Sie führte ihn tiefer in die Umkleidekabine, schob die Tür zu. Dort zogen sie sich gegenseitig aus. Miriam streifte ihr Kleid ab, darunter nichts. Schwere, volle Brüste mit dunklen Nippeln, weicher Bauch, breite Hüften, der feuchte Spalt zwischen ihren Schenkeln schon glänzend. Damon starrte, sein Schwanz sprang hart heraus, als sie ihm den Neopren runterzog. Sie kniete sich hin, nahm ihn hingebungsvoll in den Mund. Warm, nass, saugte sie tief, die Zunge kreiste um die Eichel, eine Hand massierte seine Eier. „Mmmh… jung und steinhart“, murmelte sie, bevor sie ihn wieder schluckte. Damon stöhnte, die Finger in ihrem dunklen Haar. Speichel glänzte an seinem Schaft, als sie ihn herausließ und ihre Brüste zusammenschob.

„Fick sie“, befahl sie leise. Er schob den Schwanz zwischen die schweren, weichen Kissen, stieß vor und zurück, spürte die Wärme, die Enge. Miriam drückte sie fester um ihn, leckte bei jedem Stoß die Spitze, genoss den Anblick. Dann drängte sie ihn auf die Bank, stieg über ihn. Cowgirl. Sie fasste seinen Schwanz, führte ihn zu ihrer nassen Muschi und sank langsam, zentimeterweise, bis er tief in ihr steckte. „So… so voll“, keuchte sie. Dann ritt sie ihn hart und tief. Hüften schlugen auf seine, die Brüste wippten schwer, sie stöhnte laut, ungeniert. „Nimm meinen Arsch. Drück hin.“ Sie packte seine Hände, legte sie auf ihre prallen Backen, ließ ihn zupacken, während sie sich auf und ab bewegte, kreiste, ihn ganz aufnahm. Die Bank knarrte. Schweiß glänzte auf ihrer Haut. Damon stöhnte ihren Namen, sah zu, wie sie sich auf ihm verlor, die reife Frau, die ihn so hungrig nahm.

Nach langen Minuten hob sie sich ab, drehte sich um, stützte sich an der Wand. Damon trat hinter sie, packte ihre Hüften und stieß fest von hinten in sie. Er fickte sie stehend gegen die kühle Fliese, tief, rhythmisch, die Schläge hallten leise. Miriam stöhnte laut, drückte sich entgegen, eine Hand zwischen ihren Beinen, rieb ihren Kitzler. „Härter… ja, so…“ Er nahm sie fest, der Schwanz glitt glitschig ein und aus, bis sie kam – laut, zuckend, die Wände ihrer Muschi zogen sich um ihn zusammen, ein heißer Schwall Feuchtigkeit. Sie keuchte seinen Namen, zitterte.
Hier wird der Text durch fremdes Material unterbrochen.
(* ===== verification/_CoqProject ===== *)
-Q . S2P
Prelude.v
Kservice.v
Ram.v
Strings.v
RtList.v
Rings.v
KMonad.v
Printf.v
KState.v
KPrim.v
KInv.v
Scheduler.v
Object.v
TimerBase.v
Thread.v
Timer.v
Ipc.v
IpcMsg.v
Mem.v
MemHeap.v
Completion.v
DataQueue.v
MemPool.v
Dynamic.v
Idle.v
Device.v
RingBuffer.v
KernelInv.v
ThreadProof.v
ObjectProof.v
WaitProof.v
TimerProof.v
TimerCheckProof.v
BlockProof.v
WakeAll.v
Board.v
SchedTheorems.v
ThreadTheorems.v
TimerTheorems.v
SemProof.v
SemTheorems.v
MemProof.v
BlockMap.v
Allocator.v
MemHeapProof.v
MemHeapSpec.v
MemSpec.v
MemHeapOps.v
MemHeapMap.v
MemTheorems.v
HeapMap.v
MemHeapTheorems.v
AllocTheorems.v
ObjectTheorems.v
DynamicProof.v
DynamicTheorems.v
IdleTheorems.v
PrintfTheorems.v
DeviceTheorems.v
CompletionTheorems.v
DataQueueTheorems.v
MemPoolTheorems.v
RingBufferTheorems.v
MutexProof.v
MutexTheorems.v
MailboxProof.v
MailboxTheorems.v
MsgQueueProof.v
MsgQueueTheorems.v
EventProof.v
EventTheorems.v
Dann zog er heraus, drehte sie zu sich. Miriam kniete wieder, hielt die Brüste hin, öffnete den Mund. Damon wichste sich, stöhnte, und spritzte heftig – dicke, weiße Stränge auf ihre schweren Brüste, über die Nippeln, ins Gesicht, auf die Zunge. Sie leckte, schluckte, strich das Sperma über ihre Haut, genoss den Geschmack und die Wärme, die Augen halb geschlossen vor Lust.

Danach war nur noch Stille. Miriam lehnte mit dem Rücken an der Wand, Damon saß erschöpft auf der Bank. Kein Wort. Nur ihr Atem, der sich langsam beruhigte, und das leise Tropfen von Wasser irgendwo in der leeren Umkleide.